## Task instructions
Filter the lines below, keeping each one that holds "enqueued".

*** Opening of The records ***

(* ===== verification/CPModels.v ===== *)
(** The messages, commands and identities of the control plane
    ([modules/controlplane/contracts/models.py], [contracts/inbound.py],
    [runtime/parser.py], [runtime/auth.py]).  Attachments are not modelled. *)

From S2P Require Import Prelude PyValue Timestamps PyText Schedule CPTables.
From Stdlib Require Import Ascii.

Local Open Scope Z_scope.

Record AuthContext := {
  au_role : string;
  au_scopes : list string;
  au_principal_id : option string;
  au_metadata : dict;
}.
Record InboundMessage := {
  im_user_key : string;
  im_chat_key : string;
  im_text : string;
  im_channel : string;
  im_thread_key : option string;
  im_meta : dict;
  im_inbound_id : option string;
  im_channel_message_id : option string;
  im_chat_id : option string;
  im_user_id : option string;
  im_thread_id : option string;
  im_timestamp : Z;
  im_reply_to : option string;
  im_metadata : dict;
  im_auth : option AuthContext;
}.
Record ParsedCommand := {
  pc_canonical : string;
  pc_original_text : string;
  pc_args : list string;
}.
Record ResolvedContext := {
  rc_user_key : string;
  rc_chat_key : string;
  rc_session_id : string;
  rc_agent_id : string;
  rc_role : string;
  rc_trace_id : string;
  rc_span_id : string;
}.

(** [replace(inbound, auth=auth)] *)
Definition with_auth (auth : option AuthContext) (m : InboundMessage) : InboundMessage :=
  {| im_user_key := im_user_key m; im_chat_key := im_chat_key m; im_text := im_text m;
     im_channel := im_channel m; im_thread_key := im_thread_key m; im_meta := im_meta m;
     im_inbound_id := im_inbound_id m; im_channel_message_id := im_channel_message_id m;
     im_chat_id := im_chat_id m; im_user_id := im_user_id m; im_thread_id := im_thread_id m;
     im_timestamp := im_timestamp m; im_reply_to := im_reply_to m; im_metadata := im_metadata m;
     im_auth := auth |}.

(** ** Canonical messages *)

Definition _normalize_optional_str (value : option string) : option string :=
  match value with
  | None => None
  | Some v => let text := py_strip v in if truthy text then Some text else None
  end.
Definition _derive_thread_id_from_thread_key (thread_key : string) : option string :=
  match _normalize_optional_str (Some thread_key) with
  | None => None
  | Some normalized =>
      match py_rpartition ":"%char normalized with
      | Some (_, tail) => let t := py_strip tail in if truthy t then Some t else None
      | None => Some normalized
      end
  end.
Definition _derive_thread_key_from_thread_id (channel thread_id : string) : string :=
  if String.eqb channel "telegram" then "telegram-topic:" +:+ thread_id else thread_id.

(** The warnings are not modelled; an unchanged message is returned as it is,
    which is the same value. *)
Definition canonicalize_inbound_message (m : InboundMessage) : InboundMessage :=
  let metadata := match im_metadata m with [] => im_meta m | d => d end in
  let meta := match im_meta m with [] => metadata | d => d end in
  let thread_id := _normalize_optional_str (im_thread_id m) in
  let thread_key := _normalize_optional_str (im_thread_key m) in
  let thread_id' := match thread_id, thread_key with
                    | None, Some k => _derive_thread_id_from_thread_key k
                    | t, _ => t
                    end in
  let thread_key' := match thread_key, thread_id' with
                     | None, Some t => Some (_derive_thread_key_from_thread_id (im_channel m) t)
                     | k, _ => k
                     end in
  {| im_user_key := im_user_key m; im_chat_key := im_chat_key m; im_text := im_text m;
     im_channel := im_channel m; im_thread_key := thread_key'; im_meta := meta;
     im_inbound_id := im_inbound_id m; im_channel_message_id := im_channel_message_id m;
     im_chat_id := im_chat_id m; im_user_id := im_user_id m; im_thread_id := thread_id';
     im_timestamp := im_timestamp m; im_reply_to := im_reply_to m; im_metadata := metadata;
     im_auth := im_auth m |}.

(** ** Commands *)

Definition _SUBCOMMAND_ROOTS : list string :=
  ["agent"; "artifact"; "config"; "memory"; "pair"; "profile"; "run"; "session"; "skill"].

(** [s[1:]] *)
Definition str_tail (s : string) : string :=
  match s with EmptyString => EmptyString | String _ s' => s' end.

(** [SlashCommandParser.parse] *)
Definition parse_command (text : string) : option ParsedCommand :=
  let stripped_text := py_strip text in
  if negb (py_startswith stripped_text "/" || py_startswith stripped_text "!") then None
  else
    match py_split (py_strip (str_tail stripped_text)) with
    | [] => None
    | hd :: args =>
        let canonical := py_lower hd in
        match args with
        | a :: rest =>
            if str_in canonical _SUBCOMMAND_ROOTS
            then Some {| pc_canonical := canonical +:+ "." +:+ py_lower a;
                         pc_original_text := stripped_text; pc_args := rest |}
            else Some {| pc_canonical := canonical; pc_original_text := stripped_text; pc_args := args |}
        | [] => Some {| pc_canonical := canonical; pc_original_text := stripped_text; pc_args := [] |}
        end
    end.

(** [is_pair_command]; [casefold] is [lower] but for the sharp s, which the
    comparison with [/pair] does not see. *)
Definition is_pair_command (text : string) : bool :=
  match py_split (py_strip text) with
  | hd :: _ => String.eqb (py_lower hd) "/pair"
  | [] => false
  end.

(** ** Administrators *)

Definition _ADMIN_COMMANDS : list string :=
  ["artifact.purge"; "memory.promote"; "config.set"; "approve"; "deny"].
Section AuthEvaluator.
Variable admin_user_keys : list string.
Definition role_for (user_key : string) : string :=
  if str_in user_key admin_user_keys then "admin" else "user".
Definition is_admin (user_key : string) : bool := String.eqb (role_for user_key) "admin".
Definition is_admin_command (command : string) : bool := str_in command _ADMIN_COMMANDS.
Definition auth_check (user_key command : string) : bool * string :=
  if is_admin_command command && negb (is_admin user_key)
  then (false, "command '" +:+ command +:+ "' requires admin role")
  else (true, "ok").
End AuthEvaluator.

*** Close of The records ***
*** Opening of The records ***

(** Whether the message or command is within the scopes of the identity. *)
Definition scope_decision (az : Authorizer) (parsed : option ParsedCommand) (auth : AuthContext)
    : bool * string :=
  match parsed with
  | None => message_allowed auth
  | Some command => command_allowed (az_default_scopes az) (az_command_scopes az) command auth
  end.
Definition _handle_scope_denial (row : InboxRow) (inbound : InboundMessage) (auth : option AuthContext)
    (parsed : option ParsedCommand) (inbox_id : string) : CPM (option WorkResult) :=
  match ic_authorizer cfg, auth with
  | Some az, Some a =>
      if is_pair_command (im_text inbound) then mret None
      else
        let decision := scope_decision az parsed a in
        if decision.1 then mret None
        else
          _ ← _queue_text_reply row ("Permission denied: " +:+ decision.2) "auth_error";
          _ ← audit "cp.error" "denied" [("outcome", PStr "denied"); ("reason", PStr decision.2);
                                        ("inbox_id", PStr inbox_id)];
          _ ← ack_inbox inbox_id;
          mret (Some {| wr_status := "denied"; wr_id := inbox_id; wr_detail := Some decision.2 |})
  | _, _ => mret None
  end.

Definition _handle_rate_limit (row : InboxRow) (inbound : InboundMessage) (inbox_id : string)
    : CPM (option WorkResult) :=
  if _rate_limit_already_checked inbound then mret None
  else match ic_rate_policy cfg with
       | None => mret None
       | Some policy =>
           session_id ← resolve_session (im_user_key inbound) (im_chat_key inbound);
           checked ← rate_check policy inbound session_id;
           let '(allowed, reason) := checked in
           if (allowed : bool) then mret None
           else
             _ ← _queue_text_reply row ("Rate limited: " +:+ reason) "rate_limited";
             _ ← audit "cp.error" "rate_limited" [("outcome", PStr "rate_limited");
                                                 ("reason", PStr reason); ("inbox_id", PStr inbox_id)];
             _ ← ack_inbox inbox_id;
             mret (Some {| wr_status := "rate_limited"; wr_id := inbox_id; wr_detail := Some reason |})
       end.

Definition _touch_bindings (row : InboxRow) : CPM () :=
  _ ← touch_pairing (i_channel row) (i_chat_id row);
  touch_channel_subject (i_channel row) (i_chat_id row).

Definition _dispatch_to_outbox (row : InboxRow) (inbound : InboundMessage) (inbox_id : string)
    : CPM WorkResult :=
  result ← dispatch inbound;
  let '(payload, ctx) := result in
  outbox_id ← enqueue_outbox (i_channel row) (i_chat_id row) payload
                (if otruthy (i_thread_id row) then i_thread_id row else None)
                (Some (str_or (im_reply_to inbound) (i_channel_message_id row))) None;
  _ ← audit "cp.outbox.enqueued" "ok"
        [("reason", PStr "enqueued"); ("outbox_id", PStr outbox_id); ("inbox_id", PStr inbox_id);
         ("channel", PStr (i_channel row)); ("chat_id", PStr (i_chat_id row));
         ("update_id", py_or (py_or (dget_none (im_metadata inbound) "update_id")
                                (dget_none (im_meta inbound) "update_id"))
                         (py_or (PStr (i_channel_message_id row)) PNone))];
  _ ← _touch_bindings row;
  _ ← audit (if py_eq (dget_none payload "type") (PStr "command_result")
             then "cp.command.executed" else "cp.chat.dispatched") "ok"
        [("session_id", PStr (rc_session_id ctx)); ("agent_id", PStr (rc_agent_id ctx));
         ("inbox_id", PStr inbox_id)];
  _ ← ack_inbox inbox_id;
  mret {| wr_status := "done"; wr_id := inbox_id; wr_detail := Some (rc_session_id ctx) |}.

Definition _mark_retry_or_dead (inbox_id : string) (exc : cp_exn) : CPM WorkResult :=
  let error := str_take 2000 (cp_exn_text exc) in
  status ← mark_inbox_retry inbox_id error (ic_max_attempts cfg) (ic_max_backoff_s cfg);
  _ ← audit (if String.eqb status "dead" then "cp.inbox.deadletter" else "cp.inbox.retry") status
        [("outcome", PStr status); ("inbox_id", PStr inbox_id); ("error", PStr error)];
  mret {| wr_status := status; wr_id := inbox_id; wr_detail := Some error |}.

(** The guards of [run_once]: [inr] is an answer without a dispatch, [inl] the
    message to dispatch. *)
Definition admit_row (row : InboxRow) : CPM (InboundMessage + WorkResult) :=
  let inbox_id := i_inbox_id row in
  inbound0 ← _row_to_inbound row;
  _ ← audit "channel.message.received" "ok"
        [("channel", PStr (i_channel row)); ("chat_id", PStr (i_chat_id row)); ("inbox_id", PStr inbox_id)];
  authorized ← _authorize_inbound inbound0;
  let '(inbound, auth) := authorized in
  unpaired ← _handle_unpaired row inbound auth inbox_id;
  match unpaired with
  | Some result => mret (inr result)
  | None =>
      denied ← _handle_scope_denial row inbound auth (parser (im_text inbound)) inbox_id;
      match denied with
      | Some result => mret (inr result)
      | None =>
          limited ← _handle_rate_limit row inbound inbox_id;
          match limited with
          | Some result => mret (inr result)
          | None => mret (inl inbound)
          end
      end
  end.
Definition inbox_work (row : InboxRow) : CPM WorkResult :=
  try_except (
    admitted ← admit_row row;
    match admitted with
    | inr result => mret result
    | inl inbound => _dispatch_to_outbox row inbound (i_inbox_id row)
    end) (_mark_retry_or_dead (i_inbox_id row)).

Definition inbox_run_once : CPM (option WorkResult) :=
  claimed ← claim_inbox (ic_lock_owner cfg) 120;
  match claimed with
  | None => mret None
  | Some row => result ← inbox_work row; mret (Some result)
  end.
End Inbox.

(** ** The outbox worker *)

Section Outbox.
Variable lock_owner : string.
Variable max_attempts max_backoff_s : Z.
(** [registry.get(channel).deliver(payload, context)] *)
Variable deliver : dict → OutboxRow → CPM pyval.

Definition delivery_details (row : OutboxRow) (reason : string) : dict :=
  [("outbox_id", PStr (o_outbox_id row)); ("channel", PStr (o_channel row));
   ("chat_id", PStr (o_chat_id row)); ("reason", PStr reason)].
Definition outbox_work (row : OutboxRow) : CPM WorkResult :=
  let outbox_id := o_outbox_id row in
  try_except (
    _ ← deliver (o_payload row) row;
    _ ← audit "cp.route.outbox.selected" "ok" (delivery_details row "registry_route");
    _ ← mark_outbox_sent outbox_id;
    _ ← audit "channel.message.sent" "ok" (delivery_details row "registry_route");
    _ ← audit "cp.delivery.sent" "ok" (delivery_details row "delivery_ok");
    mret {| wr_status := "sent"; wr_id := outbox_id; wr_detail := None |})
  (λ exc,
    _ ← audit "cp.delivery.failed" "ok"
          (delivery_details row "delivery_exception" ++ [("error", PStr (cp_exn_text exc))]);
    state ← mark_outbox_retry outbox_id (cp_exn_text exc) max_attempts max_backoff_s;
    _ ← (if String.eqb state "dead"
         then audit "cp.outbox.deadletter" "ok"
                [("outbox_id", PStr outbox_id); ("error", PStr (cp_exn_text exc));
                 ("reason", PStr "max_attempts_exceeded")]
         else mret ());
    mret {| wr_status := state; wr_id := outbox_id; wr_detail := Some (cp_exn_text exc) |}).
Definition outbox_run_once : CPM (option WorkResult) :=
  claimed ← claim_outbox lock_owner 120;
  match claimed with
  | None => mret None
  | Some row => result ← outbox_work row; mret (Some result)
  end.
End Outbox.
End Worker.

*** Close of The records ***

## Exercise solution
  _ ← audit "cp.outbox.enqueued" "ok"
        [("reason", PStr "enqueued"); ("outbox_id", PStr outbox_id); ("inbox_id", PStr inbox_id);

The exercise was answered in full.